## Source material
####################
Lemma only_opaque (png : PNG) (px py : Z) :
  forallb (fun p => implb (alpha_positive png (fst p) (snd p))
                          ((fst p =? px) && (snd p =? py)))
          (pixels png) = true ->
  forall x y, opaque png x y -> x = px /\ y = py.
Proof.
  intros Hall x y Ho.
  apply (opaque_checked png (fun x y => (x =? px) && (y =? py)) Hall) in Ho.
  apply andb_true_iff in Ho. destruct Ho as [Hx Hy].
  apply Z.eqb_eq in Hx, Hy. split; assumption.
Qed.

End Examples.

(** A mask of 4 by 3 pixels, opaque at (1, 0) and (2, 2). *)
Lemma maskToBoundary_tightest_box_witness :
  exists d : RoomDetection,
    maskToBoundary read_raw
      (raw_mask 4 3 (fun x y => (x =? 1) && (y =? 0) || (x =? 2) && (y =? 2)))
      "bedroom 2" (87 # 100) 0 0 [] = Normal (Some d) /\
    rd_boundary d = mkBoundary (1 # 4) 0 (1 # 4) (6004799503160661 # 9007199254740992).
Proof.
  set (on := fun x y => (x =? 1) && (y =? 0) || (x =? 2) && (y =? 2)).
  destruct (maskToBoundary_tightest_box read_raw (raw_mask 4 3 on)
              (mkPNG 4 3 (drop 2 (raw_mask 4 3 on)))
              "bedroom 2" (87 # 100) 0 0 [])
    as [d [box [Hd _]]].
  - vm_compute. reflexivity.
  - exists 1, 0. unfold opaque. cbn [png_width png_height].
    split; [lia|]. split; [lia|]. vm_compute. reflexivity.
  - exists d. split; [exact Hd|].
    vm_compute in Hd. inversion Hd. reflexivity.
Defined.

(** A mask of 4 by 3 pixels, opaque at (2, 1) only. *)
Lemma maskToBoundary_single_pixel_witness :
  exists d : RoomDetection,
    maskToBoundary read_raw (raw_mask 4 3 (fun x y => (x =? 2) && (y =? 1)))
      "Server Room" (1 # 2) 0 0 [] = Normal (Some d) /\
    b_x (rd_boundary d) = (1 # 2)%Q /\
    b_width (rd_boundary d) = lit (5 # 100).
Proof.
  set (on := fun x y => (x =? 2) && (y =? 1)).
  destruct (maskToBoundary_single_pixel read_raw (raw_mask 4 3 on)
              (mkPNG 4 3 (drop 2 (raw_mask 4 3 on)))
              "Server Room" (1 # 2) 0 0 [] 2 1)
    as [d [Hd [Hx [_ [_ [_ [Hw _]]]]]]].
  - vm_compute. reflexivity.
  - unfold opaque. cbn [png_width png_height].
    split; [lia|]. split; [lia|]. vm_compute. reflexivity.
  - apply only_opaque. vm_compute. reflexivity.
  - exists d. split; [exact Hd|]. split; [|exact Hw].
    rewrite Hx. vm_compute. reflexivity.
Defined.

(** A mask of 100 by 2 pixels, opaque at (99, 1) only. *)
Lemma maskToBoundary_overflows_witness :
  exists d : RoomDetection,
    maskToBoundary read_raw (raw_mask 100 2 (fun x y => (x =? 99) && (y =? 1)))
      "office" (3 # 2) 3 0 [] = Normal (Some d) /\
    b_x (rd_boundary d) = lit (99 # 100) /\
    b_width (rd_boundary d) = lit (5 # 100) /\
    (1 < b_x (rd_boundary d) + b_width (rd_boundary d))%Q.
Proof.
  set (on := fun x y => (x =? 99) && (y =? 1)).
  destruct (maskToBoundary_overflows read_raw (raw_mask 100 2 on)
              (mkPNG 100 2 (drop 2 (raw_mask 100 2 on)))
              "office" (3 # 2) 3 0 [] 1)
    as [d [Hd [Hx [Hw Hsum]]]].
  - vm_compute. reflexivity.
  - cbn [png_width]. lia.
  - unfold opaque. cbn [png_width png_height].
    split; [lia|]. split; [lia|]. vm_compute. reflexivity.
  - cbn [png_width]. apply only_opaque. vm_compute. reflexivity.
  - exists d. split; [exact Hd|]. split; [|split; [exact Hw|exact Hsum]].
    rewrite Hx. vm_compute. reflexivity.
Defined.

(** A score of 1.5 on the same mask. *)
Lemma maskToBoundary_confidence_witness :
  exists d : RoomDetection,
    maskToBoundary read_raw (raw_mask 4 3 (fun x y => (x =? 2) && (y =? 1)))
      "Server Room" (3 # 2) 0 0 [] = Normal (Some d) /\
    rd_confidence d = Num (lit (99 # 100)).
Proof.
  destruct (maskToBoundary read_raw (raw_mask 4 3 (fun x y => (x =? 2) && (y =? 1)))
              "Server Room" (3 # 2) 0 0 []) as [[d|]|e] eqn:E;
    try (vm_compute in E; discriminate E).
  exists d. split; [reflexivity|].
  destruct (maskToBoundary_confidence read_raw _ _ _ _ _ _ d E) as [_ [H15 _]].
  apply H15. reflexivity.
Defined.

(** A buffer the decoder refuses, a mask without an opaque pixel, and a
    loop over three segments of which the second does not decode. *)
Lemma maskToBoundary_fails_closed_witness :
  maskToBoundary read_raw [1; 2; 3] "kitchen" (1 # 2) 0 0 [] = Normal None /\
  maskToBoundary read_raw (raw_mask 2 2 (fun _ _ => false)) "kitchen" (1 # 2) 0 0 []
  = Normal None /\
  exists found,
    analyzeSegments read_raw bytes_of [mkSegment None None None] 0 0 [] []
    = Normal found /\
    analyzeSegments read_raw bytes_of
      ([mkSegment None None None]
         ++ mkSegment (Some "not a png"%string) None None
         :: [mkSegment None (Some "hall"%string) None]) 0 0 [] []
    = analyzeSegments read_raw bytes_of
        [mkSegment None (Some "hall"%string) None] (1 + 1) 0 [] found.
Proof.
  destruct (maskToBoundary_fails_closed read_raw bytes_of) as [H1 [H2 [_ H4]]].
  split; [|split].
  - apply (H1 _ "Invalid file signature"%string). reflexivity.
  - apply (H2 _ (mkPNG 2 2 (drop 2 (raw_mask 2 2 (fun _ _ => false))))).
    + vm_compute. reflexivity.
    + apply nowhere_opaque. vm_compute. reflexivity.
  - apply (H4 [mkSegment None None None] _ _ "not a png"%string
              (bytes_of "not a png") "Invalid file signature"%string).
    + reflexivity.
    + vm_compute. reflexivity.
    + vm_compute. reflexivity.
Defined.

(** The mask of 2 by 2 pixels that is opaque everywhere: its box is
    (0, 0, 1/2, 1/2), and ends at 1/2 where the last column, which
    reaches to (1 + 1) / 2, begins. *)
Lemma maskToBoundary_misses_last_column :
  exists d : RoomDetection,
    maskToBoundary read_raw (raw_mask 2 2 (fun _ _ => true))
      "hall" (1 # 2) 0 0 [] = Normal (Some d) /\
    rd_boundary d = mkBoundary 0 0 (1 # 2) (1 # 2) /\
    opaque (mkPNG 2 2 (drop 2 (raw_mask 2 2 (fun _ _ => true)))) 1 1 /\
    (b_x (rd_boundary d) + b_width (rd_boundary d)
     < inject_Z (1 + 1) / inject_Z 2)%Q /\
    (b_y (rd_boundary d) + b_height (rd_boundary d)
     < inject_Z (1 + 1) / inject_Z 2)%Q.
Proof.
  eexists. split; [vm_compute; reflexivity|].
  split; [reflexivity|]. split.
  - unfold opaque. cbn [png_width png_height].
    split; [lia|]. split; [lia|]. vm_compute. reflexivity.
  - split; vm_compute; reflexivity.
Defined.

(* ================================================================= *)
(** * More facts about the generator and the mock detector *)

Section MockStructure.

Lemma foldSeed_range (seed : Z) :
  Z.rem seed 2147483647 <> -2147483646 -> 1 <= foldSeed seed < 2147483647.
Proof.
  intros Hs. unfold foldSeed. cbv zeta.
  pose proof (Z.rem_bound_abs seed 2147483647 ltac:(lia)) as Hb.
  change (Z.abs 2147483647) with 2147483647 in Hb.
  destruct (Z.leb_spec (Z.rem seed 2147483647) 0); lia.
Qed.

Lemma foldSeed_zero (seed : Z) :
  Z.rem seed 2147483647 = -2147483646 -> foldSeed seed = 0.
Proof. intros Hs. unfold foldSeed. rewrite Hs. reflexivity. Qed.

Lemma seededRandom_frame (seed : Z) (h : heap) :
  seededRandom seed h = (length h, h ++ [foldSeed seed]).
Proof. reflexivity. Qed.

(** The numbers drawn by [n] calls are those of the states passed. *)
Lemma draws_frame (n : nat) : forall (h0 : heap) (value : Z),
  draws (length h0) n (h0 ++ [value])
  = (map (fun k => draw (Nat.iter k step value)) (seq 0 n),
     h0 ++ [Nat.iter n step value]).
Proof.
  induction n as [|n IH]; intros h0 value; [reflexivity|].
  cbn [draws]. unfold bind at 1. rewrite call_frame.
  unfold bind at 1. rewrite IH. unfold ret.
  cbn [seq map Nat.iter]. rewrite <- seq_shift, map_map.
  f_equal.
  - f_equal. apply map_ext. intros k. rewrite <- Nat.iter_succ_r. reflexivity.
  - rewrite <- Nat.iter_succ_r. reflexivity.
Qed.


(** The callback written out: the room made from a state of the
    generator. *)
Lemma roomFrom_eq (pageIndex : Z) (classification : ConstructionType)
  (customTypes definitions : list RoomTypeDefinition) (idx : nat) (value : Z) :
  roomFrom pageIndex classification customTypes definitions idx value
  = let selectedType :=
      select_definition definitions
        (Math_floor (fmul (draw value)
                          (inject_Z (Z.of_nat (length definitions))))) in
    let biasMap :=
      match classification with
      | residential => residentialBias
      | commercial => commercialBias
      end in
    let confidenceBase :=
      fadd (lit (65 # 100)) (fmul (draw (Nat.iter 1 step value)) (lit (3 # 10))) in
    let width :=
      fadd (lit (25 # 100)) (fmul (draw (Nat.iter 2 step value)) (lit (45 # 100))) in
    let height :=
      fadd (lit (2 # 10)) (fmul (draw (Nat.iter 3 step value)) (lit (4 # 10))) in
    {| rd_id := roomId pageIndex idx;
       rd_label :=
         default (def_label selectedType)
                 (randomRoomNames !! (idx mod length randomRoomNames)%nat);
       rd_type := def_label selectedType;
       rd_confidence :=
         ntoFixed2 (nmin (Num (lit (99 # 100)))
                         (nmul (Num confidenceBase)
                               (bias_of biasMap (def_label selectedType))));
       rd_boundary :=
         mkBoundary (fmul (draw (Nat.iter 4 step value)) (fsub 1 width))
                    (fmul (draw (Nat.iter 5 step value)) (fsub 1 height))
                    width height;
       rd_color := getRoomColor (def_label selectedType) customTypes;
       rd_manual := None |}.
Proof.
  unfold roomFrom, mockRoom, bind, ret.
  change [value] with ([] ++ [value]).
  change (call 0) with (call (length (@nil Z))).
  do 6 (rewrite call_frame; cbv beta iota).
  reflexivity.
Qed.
####################
## Your objective
Identify each line in the entries with the word "unfold" and copy it.

## Task solution
  - exists 1, 0. unfold opaque. cbn [png_width png_height].
  - unfold opaque. cbn [png_width png_height].
  - unfold opaque. cbn [png_width png_height].
  - unfold opaque. cbn [png_width png_height].
  intros Hs. unfold foldSeed. cbv zeta.
Proof. intros Hs. unfold foldSeed. rewrite Hs. reflexivity. Qed.
  cbn [draws]. unfold bind at 1. rewrite call_frame.
  unfold bind at 1. rewrite IH. unfold ret.
  unfold roomFrom, mockRoom, bind, ret.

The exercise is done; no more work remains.